US 12,437,673 B2
	System and method for bidirectional automatic sign language translation and production
Daryl Luciano Peralta, Metro Manila (PH); Shakira Arguelles, Rizal (PH); and Williard Joshua Decena Jose, Metro Manila (PH)
Assigned to SAMSUNG ELECTRONICS CO., LTD., Gyeonggi-Do (KR)
Filed by SAMSUNG ELECTRONICS CO., LTD., Suwon-si (KR)
Filed on Jan. 26, 2023, as Appl. No. 18/101,904.
Application 18/101,904 is a continuation of application No. PCT/KR2023/000115, filed on Jan. 4, 2023.
Claims priority of application No. 12022050141 (PH), filed on Apr. 4, 2022.
Prior Publication US 2023/0316952 A1, Oct. 5, 2023
Int. Cl. G09B 21/00 (2006.01); G06T 9/00 (2006.01); G06T 13/40 (2011.01); G10L 13/00 (2006.01)

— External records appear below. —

Lemma sample_preview_capped_witness :
  ∃ t',
    save_results "20240102-030405" seven_fails []
      (mk_stats 7 0 7 []) (mk_stats 0 0 0 []) []
    = (t', ok (Some (report_name "20240102-030405")))
    ∧ ∃ content line1 line2 block_pass block_fail,
        t' = [] ++ [FileWritten (report_name "20240102-030405") content;
                    Stdout line1; Stdout line2]
                ++ block_pass ++ block_fail
        ∧ filter (λ r, expected r = "pass") (failed_tests content)
          = map (record_of "pass" "fail") (mismatches seven_fails)
        ∧ filter (λ r, expected r = "fail") (failed_tests content)
          = map (record_of "fail" "pass") (mismatches [])
        ∧ capped_preview
            (filter (λ r, expected r = "pass") (failed_tests content))
            block_pass
        ∧ capped_preview
            (filter (λ r, expected r = "fail") (failed_tests content))
            block_fail.
Proof.
  eexists. split; [vm_compute; reflexivity|].
  apply (sample_preview_capped "20240102-030405" seven_fails []
           (mk_stats 7 0 7 []) (mk_stats 0 0 0 []) []).
  vm_compute. reflexivity.
Defined.

(** C8: for the result collections and statistics that two runs of
    [process_directory] return, the report [save_results] writes holds one
    record per result with [success == false], in order, so the length of
    its [failed_tests] is the sum of the two [failed] counters; and such a
    report is written whenever both collections are non-empty and some
    result mismatches. *)
Theorem report_counts_failures fs oracle completion strftime
    dir_pass dir_fail extensions t0 t1 t2 t3 rp sp rf sf :
  process_directory fs oracle completion dir_pass true extensions t0
  = (t1, ok (rp, sp)) →
  process_directory fs oracle completion dir_fail false extensions t2
  = (t3, ok (rf, sf)) →
  (rp ≠ [] → rf ≠ [] → mismatches (rp ++ rf) ≠ [] →
   ∀ t, ∃ evs, save_results strftime rp rf sp sf t
               = (t ++ evs, ok (Some (report_name strftime))))
  ∧ (∀ t evs name,
       save_results strftime rp rf sp sf t = (t ++ evs, ok (Some name)) →
       ∃ content printed failed_pass failed_fail,
         evs = FileWritten name content :: map Stdout printed
         ∧ sp !! "failed" = Some (VInt failed_pass)
         ∧ sf !! "failed" = Some (VInt failed_fail)
         ∧ Z.of_nat (length (failed_tests content))
           = failed_pass + failed_fail
         ∧ map file (failed_tests content)
           = map file_path (mismatches rp ++ mismatches rf)).
Proof.
  intros Hp Hf.
  apply process_directory_ok_inv in Hp, Hf. split.
  - intros Hrp Hrf Hm t.
    destruct Hp as [[? _]|[totp ->]]; [done|].
    destruct Hf as [[? _]|[totf ->]]; [done|].
    apply report_written_events; [apply mk_stats_has_summary..|done].
  - intros t evs name (s1 & s2 & H1 & H2 & Hne & -> & Ht)%save_results_some_inv.
    apply app_inv_head in Ht as ->.
    destruct Hp as [[_ ->]|[totp ->]]; [by apply empty_no_summary in H1|].
    destruct Hf as [[_ ->]|[totf ->]]; [by apply empty_no_summary in H2|].
    destruct (report_events_shape strftime s1 s2 (failed_records rp rf))
      as [pr ->].
    eexists _, pr, _, _. split; [reflexivity|].
    split; [apply mk_stats_lookup_failed|].
    split; [apply mk_stats_lookup_failed|].
    cbn [failed_tests]. unfold failed_records. split.
    + rewrite length_app, !length_map. lia.
    + by rewrite !map_app, !map_map.
Qed.

Lemma report_counts_failures_witness :
  ∃ t1 rp sp t3 rf sf,
    process_directory corpus_fs oracle_ts_js id "corpus" true None []
    = (t1, ok (rp, sp))
    ∧ process_directory corpus_fs oracle_ts_js id "bad" false None []
      = (t3, ok (rf, sf))
    ∧ length (mismatches rp) = 1%nat ∧ length (mismatches rf) = 2%nat
    ∧ ∀ t evs name,
        save_results "20240102-030405" rp rf sp sf t
        = (t ++ evs, ok (Some name)) →
        ∃ content printed failed_pass failed_fail,
          evs = FileWritten name content :: map Stdout printed
          ∧ sp !! "failed" = Some (VInt failed_pass)
          ∧ sf !! "failed" = Some (VInt failed_fail)
          ∧ Z.of_nat (length (failed_tests content))
            = failed_pass + failed_fail
          ∧ map file (failed_tests content)
            = map file_path (mismatches rp ++ mismatches rf).
Proof.
  eexists _, _, _, _, _, _.
  split; [vm_compute; reflexivity|].
  split; [vm_compute; reflexivity|].
  split; [reflexivity|]. split; [reflexivity|].
  refine (proj2 (report_counts_failures corpus_fs oracle_ts_js id
                   "20240102-030405" "corpus" "bad" None [] _ [] _ _ _ _ _
                   _ _)).
  - vm_compute. reflexivity.
  - vm_compute. reflexivity.
Defined.

Lemma report_events_written strftime s1 s2 records name content :
  FileWritten name content ∈ report_events strftime s1 s2 records →
  name = report_name strftime ∧ content = mkReport strftime s1 s2 records.
Proof.
  destruct (report_events_shape strftime s1 s2 records) as [pr ->].
  intros [H|H]%elem_of_cons.
  - by injection H as -> ->.
  - apply list_elem_of_In, in_map_iff in H as (x & [=] & _).
Qed.

(** C9: in the report [save_results] writes, the records derived from the
    should-parse collection (expected ["pass"], actual ["fail"]) come first
    and the records derived from the should-not-parse collection (expected
    ["fail"], actual ["pass"]) come after them, each group in the order of
    its results; so every record's [actual] is the opposite of its
    [expected]. *)
Theorem report_records_shape strftime rp rf sp sf t evs name content :
  save_results strftime rp rf sp sf t = (t ++ evs, ok (Some name)) →
  FileWritten name content ∈ evs →
  ∃ from_pass from_fail,
    failed_tests content = from_pass ++ from_fail
    ∧ from_pass = map (λ r, mkFailed (file_path r) "pass" "fail")
                      (mismatches rp)
    ∧ from_fail = map (λ r, mkFailed (file_path r) "fail" "pass")
                      (mismatches rf)
    ∧ Forall (λ r, (expected r = "pass" ∧ actual r = "fail")
                   ∨ (expected r = "fail" ∧ actual r = "pass"))
             (failed_tests content).
Proof.
  intros (s1 & s2 & _ & _ & _ & -> & Ht)%save_results_some_inv Hin.
  apply app_inv_head in Ht as ->.
  apply report_events_written in Hin as [_ ->].
  eexists _, _. split; [reflexivity|]. split; [reflexivity|].
  split; [reflexivity|].
  cbn [failed_tests]. unfold failed_records. apply Forall_app. split.
  - apply Forall_forall. intros x (r & <- & _)%list_elem_of_In%in_map_iff.
    by left.
  - apply Forall_forall. intros x (r & <- & _)%list_elem_of_In%in_map_iff.
    by right.
Qed.

Lemma report_records_shape_witness :
  ∃ evs content,
    save_results "20240102-030405" [fail_a; pass_c; fail_b] [wrong_pass]
      (mk_stats 3 1 2 ["a.ts"; "b.ts"]) (mk_stats 1 0 1 ["c.js"]) []
    = ([] ++ evs, ok (Some (report_name "20240102-030405")))
    ∧ FileWritten (report_name "20240102-030405") content ∈ evs
    ∧ ∃ from_pass from_fail,
        failed_tests content = from_pass ++ from_fail
        ∧ from_pass = map (λ r, mkFailed (file_path r) "pass" "fail")
                          (mismatches [fail_a; pass_c; fail_b])
        ∧ from_fail = map (λ r, mkFailed (file_path r) "fail" "pass")
                          (mismatches [wrong_pass])
        ∧ Forall (λ r, (expected r = "pass" ∧ actual r = "fail")
                       ∨ (expected r = "fail" ∧ actual r = "pass"))
                 (failed_tests content).
Proof.
  eexists _, _.
  split; [vm_compute; reflexivity|]. split; [left|].
  eapply (report_records_shape "20240102-030405"
            [fail_a; pass_c; fail_b] [wrong_pass]
            (mk_stats 3 1 2 ["a.ts"; "b.ts"]) (mk_stats 1 0 1 ["c.js"]) []).
  - vm_compute. reflexivity.
  - left.
Defined.

(* ===================================================================== *)
(** * The whole run                                                       *)
(* ===================================================================== *)

(** A directory without matching files gives the empty dictionary. *)
Lemma process_directory_no_files fs oracle completion directory e extensions t :
  scanned fs directory extensions = [] →
  process_directory fs oracle completion directory e extensions t
  = ((find_files fs directory extensions t).1
       ++ [Stdout ("No files found in " +:+ directory)],
     ok ([], ∅)).
Proof.
  intros H. rewrite process_directory_eq. cbv zeta. rewrite H.
  by rewrite bool_decide_eq_true_2.
Qed.

(** [print_stats] on an empty should-parse dictionary. *)
Lemma print_stats_empty format_1f repr_str stats_should_fail t :
  print_stats format_1f repr_str ∅ stats_should_fail t
  = (t ++ [Stdout (nl +:+ "===== Test Results =====")],
     raise (KeyError "total")).
Proof. reflexivity. Qed.

(** Whatever the environment, a run whose should-parse directory yields no
    files ends in [KeyError: 'total']. *)
Lemma main_no_files_raises fs oracle completion strftime format_1f
    elapsed_2f repr_str dir_pass dir_fail extensions t :
  scanned fs dir_pass (Some extensions) = [] →
  scanned fs dir_fail (Some extensions) = [] →
  ∃ t', main fs oracle completion strftime format_1f elapsed_2f repr_str
             dir_pass dir_fail extensions t
        = (t', raise (KeyError "total")).
Proof.
  intros H1 H2. unfold main, bind. unfold print at 1 2 3. cbn [ok].
  rewrite (process_directory_no_files _ _ _ _ _ _ _ H1).
  cbv beta iota delta [ok]. unfold print at 1.
  rewrite (process_directory_no_files _ _ _ _ _ _ _ H2).
  cbv beta iota delta [ok].
  rewrite print_stats_empty. by eexists.
Qed.

(** C1 fails on the code: with two directories that do not exist, each
    [process_directory] returns the empty dictionary (no ["total"] entry),
    and [main] stops in [print_stats] with [KeyError: 'total'] instead of
    reporting a rate of 0%. *)
Theorem main_empty_corpora_raises :
  process_directory empty_fs oracle_ts_js id "missing_pass" true
    (Some default_extensions) []
  = ([Stdout "Error: Directory not found: missing_pass";
      Stdout "No files found in missing_pass"],
     ok ([], ∅))
  ∧ getitem ∅ "total" = raise (KeyError "total")
  ∧ main empty_fs oracle_ts_js id "20240102-030405" percent_1f "0.01" quoted
      "missing_pass" "missing_fail" default_extensions []
    = ([Stdout "Tree-sitter Grammar Tester";
        Stdout "Testing file extensions: .js, .ts, .tsx, .jsx";
        Stdout (nl +:+ "Processing files that should parse successfully...");
        Stdout "Error: Directory not found: missing_pass";
        Stdout "No files found in missing_pass";
        Stdout (nl +:+ "Processing files that should fail to parse...");
        Stdout "Error: Directory not found: missing_fail";
        Stdout "No files found in missing_fail";
        Stdout (nl +:+ "===== Test Results =====")],
       raise (KeyError "total")).
Proof. repeat split; vm_compute; reflexivity. Qed.

(* ===================================================================== *)
(** * The corpus scanner                                                  *)
(* ===================================================================== *)

Lemma chars_app a b : chars (a +:+ b) = chars a ++ chars b.
Proof.
  induction a as [|c a IH]; [done|].
  change (String c a +:+ b) with (String c (a +:+ b)).
  unfold chars in *. simpl. by rewrite IH.
Qed.

Lemma chars_inj a b : chars a = chars b → a = b.
Proof.
  intros H. rewrite <- (String.string_of_list_ascii_of_string a),
              <- (String.string_of_list_ascii_of_string b).
  unfold chars in H. by rewrite H.
Qed.

Lemma append_assoc a b c : (a +:+ b) +:+ c = a +:+ (b +:+ c).
Proof. apply chars_inj. by rewrite !chars_app, app_assoc. Qed.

CPC G09B 21/009 (2013.01) [G06T 9/00 (2013.01); G06T 13/40 (2013.01); G10L 13/00 (2013.01)]

6 Claims

1. A system for bidirectional automatic sign language translation and production, the system comprising:

at least one communication-capable device in communication with another communication-capable device;

at least one visual sensor disposed on the at least one communication-capable device for acquiring input visual feed;

at least one audio sensor disposed on the at least one communication-capable device for acquiring input audio feed;

at least one text interface disposed on the at one least communication-capable device for acquiring input text feed;

the at least one communication-capable device further comprising:

at least one visual display; and

at least one auditory display;

a translation block for processing the input visual feed, the translation block comprising:

an input processing module;

a frame encoder in communication with the input processing module;

a sequence encoder in communication with the frame encoder;

a word-level decoder in communication with the sequence encoder;

a sentence-level decoder in communication with the sequence encoder;

a text-to-speech module in communication with the sentence-level decoder; and

a first output processor in communication with the word-level decoder, the sentence-level decoder, and the text-to-speech module;

a production block for processing the audio feed and text feed, the production block comprising:

a speech recognition module;

an input processor in communication with the speech recognition module;

an input-to-pose generator in communication with the input processor the input-to-pose genera of figured to e f poses;

a pose sequence buffer in communication with the input-to-pose generator, the pose sequence buffer being configured to store the sequence of poses, check when the pose sequence buffer is empty, and generate an end-of-pose signal indicating an end of the sequence of poses in the pose sequence buffer; and

a second output processor in communication with the pose sequence buffer to receive the sequence of poses, the second output processor being configured to receive the end-of-pose signal;

wherein a production model in the production block and a translation model in the translation block are trained simultaneously by machine learning methods.